-- Exercise requirements --
Return the lines of the data below exactly. Start at the first and end with the line containing "fst (runConvertFile toRelocate".
+++
Example convert_runs_the_command :
  runConvertFile toConvert envOk =
  ((None, fileActionConvert),
   [CallLog (LogConverting "music/a.wav" "out/a.mp3");
    CallGenerate template "music/a.wav" "out/a.mp3";
    CallRun "ffmpeg -y -i music/a.wav out/a.mp3" false;
    CallLog (LogConvertedFile "music/a.wav" "out/a.mp3")]).
Proof. reflexivity. Qed.

(** copyFile refuses a directory: the relocation fails with the error
    tagged with the path. *)
Example relocate_refuses_directory :
  fst (runConvertFile toRelocate envDirectory) =
  (Some (errCopy "music/b.mp3" (errNotRegular "music/b.mp3")), fileActionFail).
Proof. reflexivity. Qed.

(** With one slot, a second goroutine cannot acquire while the first holds
    it: the send on the full channel blocks. *)
Example second_acquire_blocks :
  exec optsPlain 1 (repeat runMain 4 ++ [runGo 0 envOk; runGo 1 envOk])
       (initial optsPlain treeTwo 1) = None.
Proof. reflexivity. Qed.

(** [wg.Wait()] blocks while a goroutine has not called Done. *)
Example wait_blocks :
  exec optsPlain 1 (repeat runMain 4) (initial optsPlain treeWav 1) = None.
Proof. reflexivity. Qed.

(** out/b.mp3 with output directory out: already in place. *)
Lemma ConvertFile_in_place_skips_witness :
  Ext (cfPath inPlace) = cfTargetExtension inPlace /\
  cfPath inPlace = outputPathOf inPlace /\
  fst (runConvertFile inPlace envFail) = (None, fileActionSkip) /\
  filter mutates (snd (runConvertFile inPlace envFail)) = [].
Proof.
  assert (H1 : Ext (cfPath inPlace) = cfTargetExtension inPlace) by reflexivity.
  assert (H2 : cfPath inPlace = outputPathOf inPlace) by reflexivity.
  destruct (ConvertFile_in_place_skips inPlace envFail H1 H2) as (A & _ & _ & D).
  auto.
Defined.

(** music/b.mp3 is copied to out/b.mp3; music/a.wav is converted. *)
Lemma ConvertFile_decision_witness :
  (Ext (cfPath toRelocate) = cfTargetExtension toRelocate /\
   cfPath toRelocate <> outputPathOf toRelocate /\
   filter is_action (snd (runConvertFile toRelocate envOk)) =
     [CallCopyFile "music/b.mp3" "out/b.mp3"]) /\
  (Ext (cfPath toConvert) <> cfTargetExtension toConvert /\
   filter relocates (snd (runConvertFile toConvert envOk)) = []).
Proof.
  assert (H1 : Ext (cfPath toRelocate) = cfTargetExtension toRelocate) by reflexivity.
  assert (H2 : cfPath toRelocate <> outputPathOf toRelocate)
    by (vm_compute; discriminate).
  assert (H3 : Ext (cfPath toConvert) <> cfTargetExtension toConvert)
    by (vm_compute; discriminate).
  destruct (ConvertFile_decision toRelocate envOk) as [Hrel _].
  destruct (Hrel H1) as (_ & _ & Hmv). destruct (Hmv H2) as (Hcalls & _).
  destruct (ConvertFile_decision toConvert envOk) as [_ Hconv].
  destruct (Hconv H3) as (Hnone & _).
  repeat split; assumption.
Defined.

(** One file, one slot, the external command fails: the slot is released. *)
Lemma worker_pool_bound_witness :
  exists s,
    exec optsPlain 1 (schedOne 6 envFail) (initial optsPlain treeWav 1) = Some s /\
    inFlight s <= 1 /\
    sem s = 0 /\
    In (EvRelease 0) (trace s).
Proof.
  assert (Hrun : exists s,
            exec optsPlain 1 (schedOne 6 envFail) (initial optsPlain treeWav 1)
              = Some s /\
            returned s <> None /\ In (EvAcquire 0) (trace s)).
  { eexists. split; [vm_compute; reflexivity|].
    split; [discriminate|simpl; tauto]. }
  destruct Hrun as (s & He & Hret & Ha).
  exists s. split; [exact He|].
  destruct (worker_pool_bound (o := optsPlain) (t := treeWav) (ex_intro _ _ He))
    as (Hb & _ & _ & Hrel).
  destruct (Hrel Hret) as (Hz & Hall).
  split; [exact Hb|]. split; [exact Hz|]. exact (Hall 0 Ha).
Defined.

(** music/locked cannot be read: the error is recorded and music/z.wav,
    which comes after it, is processed. *)
Lemma traversal_errors_witness :
  exists s,
    exec optsPlain 1 schedLocked (initial optsPlain treeLocked 1) = Some s /\
    returned s = Some (Some (errCompleted 1)) /\
    In ("music/locked", denied) (accessFailures "music" treeLocked) /\
    nth_error (regularFiles "music" treeLocked) 0 = Some "music/z.wav" /\
    In (errAccessing "music/locked" denied) (collectedErrors s) /\
    In (EvSpawn 0 "music/z.wav") (trace s).
Proof.
  eexists. split; [vm_compute; reflexivity|].
  split; [reflexivity|].
  assert (Hf : In ("music/locked", denied) (accessFailures (Dir optsPlain) treeLocked))
    by (vm_compute; auto).
  assert (Hz : nth_error (regularFiles (Dir optsPlain) treeLocked) 0 = Some "music/z.wav")
    by reflexivity.
  split; [exact Hf|]. split; [exact Hz|].
  destruct (traversal_errors_do_not_stop_the_walk optsPlain treeLocked (le_n 1))
    as (_ & _ & H).
  match goal with
  | |- In _ (collectedErrors ?s) /\ _ =>
      destruct (H s (Some (errCompleted 1))
                  (ex_intro _ schedLocked eq_refl) eq_refl) as (He & _ & Hp)
  end.
  split.
  - exact (proj1 (He _ _ Hf)).
  - exact (proj1 (Hp 0 _ Hz)).
Defined.

(** Two files with different extensions, the same decision. *)
Lemma eligibility_ignores_the_file_witness :
  shouldProcess optsExceptTarget "music/note.txt"
  = shouldProcess optsExceptTarget "music/song.opus" /\
  exists s,
    exec optsExceptTarget 1 schedTwo (initial optsExceptTarget treeTwo 1) = Some s /\
    In (EvNotProcessed 0) (trace s) /\ In (EvNotProcessed 1) (trace s) /\
    (EvNotProcessed 0 = EvNotProcessed 0 <-> EvNotProcessed 1 = EvNotProcessed 1).
Proof.
  destruct (eligibility_ignores_the_file optsExceptTarget) as (H1 & _ & H3).
  split; [apply H1|].
  eexists. split; [vm_compute; reflexivity|].
  match goal with
  | |- In _ (trace ?s) /\ _ =>
      assert (Ha : In (EvNotProcessed 0) (trace s)) by (simpl; tauto);
      assert (Hb : In (EvNotProcessed 1) (trace s)) by (simpl; tauto);
      pose proof (H3 treeTwo 1 s (ex_intro _ schedTwo eq_refl) 0 1
                     (EvNotProcessed 0) (EvNotProcessed 1) Ha Hb eq_refl eq_refl)
        as Hiff
  end.
  auto.
Defined.



(* ================================================================== *)
(** * Where ConvertDir departs from the filters it is given *)

(** The test of main.go lets through every file whose extension is among
    the source extensions, and stops every exempted file when no source
    extension is given. *)
Lemma matchesSourceCriteria_allow sources except ext :
  Contains sources ext = true -> matchesSourceCriteria sources except ext = true.
Proof.
  unfold matchesSourceCriteria. intros H.
  destruct sources; [discriminate|]. exact H.
Qed.

Lemma matchesSourceCriteria_deny except ext :
  Contains except ext = true -> matchesSourceCriteria [] except ext = false.
Proof.
  unfold matchesSourceCriteria. simpl. now intros ->.
Qed.

(** When it is eligible at all, ConvertDir is so whatever the file is. *)
Lemma shouldProcess_iff o p :
  shouldProcess o p = false <->
  Contains (Sources o) (TargetExtension o) = false /\
  Contains (Except o) (TargetExtension o) = true.
Proof.
  unfold shouldProcess.
  destruct (Contains (Sources o) (TargetExtension o));
    destruct (Contains (Except o) (TargetExtension o)); simpl;
    intuition discriminate.
Qed.

(** C1 at [--sources .opus --except .mp3 --target .mp3] on music/song.opus:
    the extension of the file is in Sources (and the test of main.go
    accepts it), yet the eligibility test of ConvertDir fails, because it
    looks for the target extension in the lists; the run ends without a
    call to ConvertFile and with every counter at zero. *)
Theorem allow_listed_file_is_not_processed :
  Contains (Sources optsAllow) (Ext "music/song.opus") = true /\
  matchesSourceCriteria (Sources optsAllow) (Except optsAllow)
                        (Ext "music/song.opus") = true /\
  shouldProcess optsAllow "music/song.opus" = false /\
  exists s,
    exec optsAllow 1 (schedOne 4 envOk) (initial optsAllow treeSong 1) = Some s /\
    returned s = Some None /\
    trace s = [EvSpawn 0 "music/song.opus"; EvAcquire 0; EvNotProcessed 0;
               EvRelease 0; EvDone 0] /\
    total (stats s) = 0%Z.
Proof.
  repeat (split; [reflexivity|]).
  eexists. split; [vm_compute; reflexivity|]. repeat split.
Qed.

(** C2 at [--except .txt --target .mp3], no source extension, on
    music/note.txt: the extension of the file is in Except (and the test of
    main.go rejects it), yet the eligibility test of ConvertDir passes and
    ConvertFile runs the external command on the file. *)
Theorem deny_listed_file_is_converted :
  Sources optsDeny = [] /\
  Contains (Except optsDeny) (Ext "music/note.txt") = true /\
  matchesSourceCriteria (Sources optsDeny) (Except optsDeny)
                        (Ext "music/note.txt") = false /\
  shouldProcess optsDeny "music/note.txt" = true /\
  exists s calls,
    exec optsDeny 1 (schedOne 5 envOk) (initial optsDeny treeNote 1) = Some s /\
    returned s = Some None /\
    trace s = [EvSpawn 0 "music/note.txt"; EvAcquire 0;
               EvConvertFile 0 (None, fileActionConvert) calls;
               EvStat 0 fileActionConvert; EvRelease 0; EvDone 0] /\
    filter mutates calls = [CallRun "ffmpeg -y -i music/note.txt out/note.mp3" false] /\
    processedFiles (stats s) = 1%Z /\
    skippedFiles (stats s) = 0%Z.
Proof.
  repeat (split; [reflexivity|]).
  eexists. eexists. split; [vm_compute; reflexivity|]. repeat split.
Qed.

(** C3 at [--except .mp3 --target .mp3] on a directory with the one file
    music/a.wav: the walk visits one regular file, the eligibility test
    fails, and the goroutine ends without touching a counter; the run
    returns nil and its summary reports zero files skipped and zero files
    in total. *)
Theorem uneligible_files_are_not_counted :
  regularFiles (Dir optsExceptTarget) treeWav = ["music/a.wav"] /\
  exists s,
    exec optsExceptTarget 1 (schedOne 4 envOk) (initial optsExceptTarget treeWav 1)
      = Some s /\
    returned s = Some None /\
    stats s = {| processedFiles := 0; skippedFiles := 0;
                 movedFiles := 0; failedFiles := 0 |} /\
    total (stats s) = 0%Z /\
    logged s = [LogWorkers 1; LogWaiting; LogSummaryHeader; LogConverted 0;
                LogMoved 0; LogSkipped 0; LogFailed 0; LogTotal 0].
Proof.
  split; [reflexivity|].
  eexists. split; [vm_compute; reflexivity|]. repeat split.
Qed.

(** C7 at options without filter, not quiet, on a directory with the one
    file music/a.wav, the external command failing: ConvertDir returns the
    error "completed with 1 errors" and one failure is counted, but the
    return comes before the summary is logged: the log has the error and no
    line of the summary. *)
Theorem failed_run_logs_no_summary :
  exists s,
    exec optsPlain 1 (schedOne 6 envFail) (initial optsPlain treeWav 1) = Some s /\
    returned s = Some (Some (errCompleted 1)) /\
    failedFiles (stats s) = 1%Z /\
    collectedErrors s = [errConvert "music/a.wav" exitStatus1] /\
    logged s = [LogWorkers 1; LogWaiting; LogErrorsHeader;
                LogError 1 (errConvert "music/a.wav" exitStatus1)] /\
    ~ In LogSummaryHeader (logged s) /\
    forall n, ~ In (LogFailed n) (logged s).
Proof.
  eexists. split; [vm_compute; reflexivity|].
  repeat (split; [reflexivity|]).
  split; simpl; intuition discriminate.
Qed.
+++
-- Completed exercise --
Example convert_runs_the_command :
  runConvertFile toConvert envOk =
  ((None, fileActionConvert),
   [CallLog (LogConverting "music/a.wav" "out/a.mp3");
    CallGenerate template "music/a.wav" "out/a.mp3";
    CallRun "ffmpeg -y -i music/a.wav out/a.mp3" false;
    CallLog (LogConvertedFile "music/a.wav" "out/a.mp3")]).
Proof. reflexivity. Qed.

(** copyFile refuses a directory: the relocation fails with the error
    tagged with the path. *)
Example relocate_refuses_directory :
  fst (runConvertFile toRelocate envDirectory) =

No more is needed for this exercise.